This book was recommended, amongst others, at a talk I went to at a conference, and, since I found what the speaker said interesting, I thought I'd check out the books he gathered ideas from. However, his 2-sentence summary of what's important from this book was way better than the book in its entirety.
The most interesting takeaway (and there are other points made in this book which I will not reiterate) is: When you think of everything as a system, often made up of subsystems, you can investigate them in an organized fashion, fixing each little part one at a time, until you improve the whole system, becoming more efficient.
Or, in other words, use your brain and thinks through logically, always trying to improve, rather than being reactionary and chaotic.

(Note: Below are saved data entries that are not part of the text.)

(* ===== verification/AudioDeviceProofs.v ===== *)
(** * Theorems on sessions with the audio HAL

    Composes the operations of [AudioHw] and [AudioDevice] the way a client
    calls them: writes to a stream from its start, recording without a card,
    calls, and gains. *)

From Stdlib Require Import ZArith Lia Ascii String.
From stdpp Require Import base list numbers.
From S2P Require Import Prelude CircleBuf CString Mixer Dsp DspProofs BusVolume Mix PcmPlugin PcmWrapper PcmDevice Streamer.
From S2P Require Import AudioExtra Remote OutputPath Platform Hfp Sharing StreamerProofs StreamerData SharingProofs.
From S2P Require Import BtCall BtCallProofs StreamInfo AudioHw AudioDevice AudioHwProofs.

#[local] Open Scope Z_scope.

Lemma u64_add_mod (a b : Z) : u64 (u64 a + b) = u64 (a + b).
Proof. unfold u64. apply Z.add_mod_idemp_l. lia. Qed.

Lemma u64_idem (a : Z) : u64 (u64 a) = u64 a.
Proof. unfold u64. apply Z.mod_mod. lia. Qed.

(** ** Playing on a seat *)

Section Seat.
Context {M : Type} `{HM : MixerOps M} `{HA : Alloc} {W : Type} `{HW : PcmSystemLaws W}
  {N : Type} `{HN : Rpmsg N} {E : Type} `{HE : EffectLib E} `{HS : AudioSystemLaws} {R P : Type}.
Context (cb_calloc : bool) (cb_malloc : Z -> option (list Z)) (rproc_mp : bool) (p : platform)
  (ref_a ref_b error_null : bool) (create_resampler : Z -> Z -> Z -> Z * option R)
  (resample_from_input : R -> list Z -> Z -> Z -> R * Z * list Z) (e : hw_env M W P).
Context (no_src : p.(misc).(sw_out_src) = false).

Abbreviation state := (hw R M W N E P).
Abbreviation sout := (stream_out R).

(** A board without sharing. *)
Definition write : nat -> list Z -> hwm (Z * list Z) :=
  _out_write cb_calloc cb_malloc rproc_mp p ref_a ref_b false error_null create_resampler resample_from_input e
    (M := M) (W := W) (N := N) (E := E) (P := P).

Fixpoint writes (i : nat) (blocks : list (list Z)) : hwm (list (Z * list Z)) :=
  match blocks with
  | [] => sret []
  | b :: blocks => do! r := write i b in do! rs := writes i blocks in sret (r :: rs)
  end.

(** What the device should get of a block. *)
Definition played (o : sout) (data : list Z) : list Z :=
  if p.(misc).(sw_gain)
  then sample_bytes (map (scaled o.(so_amplitude_ratio)) (samples data)) else data.

(** A seat stream of 16-bit samples without an effect. *)
Record seat (a : string) (o : sout) : Prop := {
  seat_addr : o.(so_bus_address) = Some a;
  seat_own : out_is_rear_seat_or_sharing_addr a = true;
  seat_effect : o.(so_effect).(effect_desc) = None;
  seat_resampler : o.(so_resampler) = None;
  seat_channels : 1 <= o.(so_config).(channels) <= 8;
  seat_gain : 0 <= o.(so_amplitude_ratio).(f_m);
  seat_format : o.(so_config).(cfg_format) = PCM_FORMAT_S16_LE
}.

Definition frame_bytes (o : sout) : Z := 2 * o.(so_config).(channels).

(** A block of whole frames. *)
Definition block_of (o : sout) (data : list Z) : Prop := exists n, 0 <= n /\ zlen data = n * frame_bytes o.

Lemma seat_frame_size (a : string) (o : sout) :
  seat a o -> audio_stream_out_frame_size o.(so_config) = frame_bytes o /\ 0 < frame_bytes o.
Proof.
  intros [_ _ _ _ Ch _ Fm]. unfold audio_stream_out_frame_size, out_get_format, out_get_channels, frame_bytes.
  rewrite Fm, format_s16, out_frame_pcm16, out_mask_count by done. lia.
Qed.

Lemma mem_read_all (l : list Z) : mem_read l 0 (zlen l) = Done l.
Proof.
  pose proof (zlen_nonneg l). unfold mem_read, zslice. rewrite (proj2 (Z.leb_le 0 (zlen l))) by done. cbn [andb Z.leb].
  rewrite (proj2 (Z.leb_le (0 + zlen l) (zlen l))) by lia. rewrite drop_0. f_equal. apply take_ge. unfold zlen. lia.
Qed.

Lemma gain_run (i : nat) (a : string) (o : sout) (s : state) (data : list Z) :
  s.(hw_outs) !! i = Some (Some o) -> seat a o -> block_of o data ->
  sw_gain_process p i data (zlen data) s = Done (played o data, s).
Proof.
  intros L St (n & Nn & Ln). pose proof (zlen_nonneg data) as Zn. unfold sw_gain_process, played.
  rewrite (sbind_done _ _ _ _ _ (get_out_run i o s L)). destruct p.(misc).(sw_gain); [|done].
  erewrite sbind_done by (unfold slift; rewrite (mem_read_all data); reflexivity).
  set (k := Z.to_nat (n * o.(so_config).(channels))).
  assert (length data = 2 * k)%nat as Le by (pose proof (seat_channels _ _ St); unfold zlen, frame_bytes in Ln; unfold k; nia).
  assert (zlen data / 2 = Z.of_nat k) as Ev by (unfold zlen; rewrite Le; symmetry; apply Z.div_unique_exact; lia).
  rewrite Ev. replace (Z.to_nat (Z.of_nat k * 2)) with (length data) by lia. rewrite firstn_all.
  pose proof (samples_even data _ Le) as Ls.
  unfold audio_extra_sw_gain_16. rewrite (proj2 (Z.ltb_ge _ 0) (seat_gain _ _ St)), Ev, Nat2Z.id.
  rewrite gain_loop_map by (unfold zlen; lia).
  replace (Z.of_nat k) with (zlen (samples data)) by (unfold zlen; lia).
  pose proof (map_range_prefix (CAL_SW_GAIN_16 o.(so_amplitude_ratio)) (samples data) []) as Mr.
  rewrite !app_nil_r in Mr. rewrite Mr. erewrite sbind_done by reflexivity. unfold sret, splice.
  rewrite take_0, length_sample_bytes, length_map, Ls. cbn [app Nat.add]. rewrite drop_ge, app_nil_r by lia.
  do 3 f_equal. apply map_ext. intros x. apply gain_trunc.
Qed.

Lemma length_played (a : string) (o : sout) (data : list Z) :
  seat a o -> block_of o data -> zlen (played o data) = zlen data.
Proof.
  intros St (n & Nn & Ln). unfold played. destruct p.(misc).(sw_gain); [|done].
  pose proof (seat_channels _ _ St) as Ch. unfold frame_bytes, zlen in *. rewrite length_sample_bytes, length_map.
  rewrite (samples_even data (Z.to_nat (n * o.(so_config).(channels)))) by nia. nia.
Qed.

(** *** A running stream *)

Record runs (a : string) (h : Z) (i : nat) (o : sout) (s : state) : Prop := {
  runs_at : s.(hw_outs) !! i = Some (Some o);
  runs_seat : seat a o;
  runs_pcm : o.(so_pcm) = Some h;
  runs_live : h ∈ opened s.(hw_hal).(world)
}.

Lemma write_running (a : string) (h : Z) (i : nat) (o : sout) (s : state) (data : list Z) :
  runs a h i o s -> block_of o data ->
  play_block p ref_a ref_b false resample_from_input e i a data (zlen data / frame_bytes o) (frame_bytes o) s
  = Done (played o data,
          set_hw_outs (<[i := Some (set_so_written (u64 (o.(so_written) + zlen data / frame_bytes o)) o)]> s.(hw_outs))
            (set_hw_hal (set_world (pcm_write h (played o data) s.(hw_hal).(world)).2 s.(hw_hal)) s)).
Proof.
  intros [L St Ph Lv] Bl. pose proof St as [S1 S2 S3 S4 S5 S6 S7]. pose proof (seat_frame_size a o St) as [_ Fs].
  unfold play_block, sw_resample_process. erewrite sbind_done.
  2: { rewrite (sbind_done _ _ _ _ _ (get_out_run i o s L)), S4. reflexivity. }
  cbv beta iota.
  unfold sw_effect_process. erewrite sbind_done.
  2: { rewrite (sbind_done _ _ _ _ _ (get_out_run i o s L)), S3. reflexivity. }
  cbv beta iota.   erewrite sbind_done by reflexivity.
  assert (zlen data / frame_bytes o * frame_bytes o = zlen data) as Ez
    by (destruct Bl as (n & _ & ->); rewrite Z.div_mul by lia; lia).
  rewrite Ez. unfold pcm_write_helper. erewrite sbind_done.
  2: { rewrite (sbind_done _ _ _ _ _ (gain_run i a o s data L St Bl)).
       rewrite (sbind_done _ _ _ _ _ (get_out_run i o s L)), (sbind_done _ _ _ _ _ (addr_run o a s S1)).
       assert (zlen (played o data) = zlen data) as Lp by (by eapply length_played).
       erewrite sbind_done by (unfold slift; rewrite <-Lp, mem_read_all; reflexivity). rewrite S2.
       unfold dev_write. rewrite Ph. erewrite sbind_done.
       2: { rewrite (sbind_done _ _ _ _ _ (live_run h s Lv)). apply on_world_run, surjective_pairing. }
       reflexivity. }
  cbv beta iota. erewrite sbind_done by (apply upd_out_run; exact L). reflexivity.
Qed.

Lemma write_step (a : string) (h : Z) (i : nat) (o : sout) (s : state) (data : list Z) :
  runs a h i o s -> o.(so_standby) = false -> block_of o data ->
  exists s', write i data s = Done ((zlen data, played o data), s')
    /\ runs a h i (set_so_written (u64 (o.(so_written) + zlen data / frame_bytes o)) o) s'
    /\ s'.(hw_hal).(world) = (pcm_write h (played o data) s.(hw_hal).(world)).2.
Proof.
  intros Rn Sb Bl. pose proof Rn as [L St Ph Lv]. destruct (seat_frame_size a o St) as [Ef Fs].
  unfold write, _out_write. rewrite (sbind_done _ _ _ _ _ (get_out_run i o s L)), Ef.
  rewrite (proj2 (Z.eqb_neq (frame_bytes o) 0)) by lia.
  rewrite (sbind_done _ _ _ _ _ (addr_run o a s (seat_addr _ _ St))). erewrite sbind_done by reflexivity. cbv beta iota.
  unfold wake_output. erewrite sbind_done.
  2: { rewrite (sbind_done _ _ _ _ _ (get_out_run i o s L)), Sb. reflexivity. }
  cbn [negb Z.eqb]. rewrite (sbind_done _ _ _ _ _ (write_running a h i o s data Rn Bl)).
  eexists. split; [reflexivity|]. split; [|done]. destruct St. split; cbn.
  - rewrite list_lookup_insert_eq; [done|by apply lookup_lt_Some in L].
  - by split.
  - done.
  - by rewrite write_opened.
Qed.

Definition frames_of (o : sout) (blocks : list (list Z)) : Z :=
  foldr (fun b n => zlen b / frame_bytes o + n) 0 blocks.

Lemma writes_run (a : string) (h : Z) (i : nat) (blocks : list (list Z)) (o : sout) (s : state) :
  runs a h i o s -> o.(so_standby) = false -> Forall (block_of o) blocks -> u64 o.(so_written) = o.(so_written) ->
  exists s', writes i blocks s = Done (map (fun b => (zlen b, played o b)) blocks, s')
    /\ s'.(hw_outs) !! i = Some (Some (set_so_written (u64 (o.(so_written) + frames_of o blocks)) o))
    /\ s'.(hw_hal).(world) = fold_left (fun w b => (pcm_write h (played o b) w).2) blocks s.(hw_hal).(world).
Proof.
  revert o s. induction blocks as [|b blocks IH]; intros o s Rn Sb F Wr; cbn [writes map fold_left frames_of foldr].
  - exists s. split; [done|]. split; [|done]. rewrite Z.add_0_r, Wr, (runs_at _ _ _ _ _ Rn). by destruct o.
  - apply Forall_cons_1 in F as [F1 F2].
    destruct (write_step a h i o s b Rn Sb F1) as (s1 & E1 & R1 & W1). rewrite (sbind_done _ _ _ _ _ E1).
    destruct (IH _ s1 R1) as (s2 & E2 & L2 & W2); [done|exact F2|cbn; apply u64_idem|].
    rewrite (sbind_done _ _ _ _ _ E2). exists s2. split; [done|]. split; [|by rewrite W2, W1].
    rewrite L2. cbn [so_written set_so_written]. by rewrite u64_add_mod, <-Z.add_assoc.
Qed.

(** *** From the start *)

(** The device of a seat: a USB card comes before the rear cards. *)
Definition seat_device (d : adev_fields) (a : string) : Z * Z :=
  if d.(is_usb_exist) then (d.(usb_card_id), d.(usb_port_id))
  else if strncmp_eq a "bus100" then (card_id p AUDIO_NAME_REAR1, CODEC_DEV)
  else if strncmp_eq a "bus101" then (card_id p AUDIO_NAME_REAR2, CODEC_DEV)
  else if strncmp_eq a "bus102" then (card_id p AUDIO_NAME_REAR3, CODEC_DEV)
  else (0, 0).

Lemma seat_device_run (a : string) (s : state) : seat_place p false a s = Done (seat_device s.(adev) a, s).
Proof.
  unfold seat_place, seat_device. erewrite sbind_done by reflexivity. cbn [andb]. by repeat case_match.
Qed.

Lemma seat_opened (a : string) (i : nat) (o : sout) (s : state) (card port h : Z) (w : W) :
  s.(hw_outs) !! i = Some (Some o) -> seat_device s.(adev) a = (card, port) -> 0 <= card ->
  pcm_open_prepare_helper card port PCM_OUT PROXY_OPEN_RETRY_COUNT o.(so_config) s.(hw_hal).(world) = (Some h, w) ->
  pcm_is_ready h w = true ->
  open_seat p false error_null i a s
  = Done (true, set_hw_outs (<[i := Some (set_so_pcm (Some h) o)]> s.(hw_outs))
                  (set_hw_hal (set_world w s.(hw_hal)) s)).
Proof.
  intros L Pl C Op Rd. unfold open_seat. rewrite (sbind_done _ _ _ _ _ (seat_device_run a s)), Pl.
  rewrite (proj2 (Z.ltb_ge card 0)) by done. unfold open_own_pcm.
  rewrite (sbind_done _ _ _ _ _ (get_out_run i o s L)). erewrite sbind_done by (apply on_world_run; exact Op).
  unfold put_out. erewrite sbind_done by reflexivity. erewrite sbind_done by reflexivity. cbn. by rewrite Rd.
Qed.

It's not really a huge revelation (despite how many times the author, who is a self-admitted relentless repeater of information to "help it sink in", claims it to be. Part of the problem, is that he's awfully abstract about it all, and when he's not abstract, he's talking about his old-fashioned seeming message-center business. I mean, there's something there... being mindful and approaching things systematically is a good idea — but there is nothing compelling about the way this is spun out into a dull, repetitive book with tangential trips into prosaic and obvious topics like making a point to work at the time of day when you feel biologically most on the ball.
I think the liner notes to Robert Fripp's 1984 record "Let the Power Fall" are way more useful than this book (reproduced here for your convenience):
I
1. One can work within any structure.
2. One can work within any structure, some structures are more efficient than others.
3. There is no structure which is universally appropriate.
4. Commitment to an aim within inappropriate structure will give rise to the creation of an appropriate structure.
5. Apathy, i.e. passive commitment, within an appropriate structure will effect its collapse.
6. Dogmatic attachment to the supposed merits of a particular structure hinders the search for an appropriate structure.
7. There will be difficulty defining the appropriate structure because it will be always mobile, i.e. in process.
II
8. There should be no difficulty in defining aim.
9. The appropriate structure will recognize structures outside itself.
10. The appropriate structure can work within any large structure
11. Once the appropriate structure can work within any large structure, some larger structure are more efficient than others.
12. There is no larger structure which is universally appropriate.
13. Commitment to an aim by an appropriate structure within a larger, inappropriate structure will give rise to a large, appropriate structure.
14. The quantitive structure is affected by qualitative action
III
15. Qualitative action is not bound by number
16. Any small unit committed to qualitative action can affect radical change on a scale outside its quantitative measure.
17. Quantitative action works by violence and breeds reaction.
18. Qualitative action works works by example and invites reciprocation.
19. Reciprocation between independent structures is a framework of interacting units which is itself a structure.
20. Any appropriate structure of interacting units can work within any other structure of interacting units.
21. Once this is so, some structures of interacting units are efficient than others.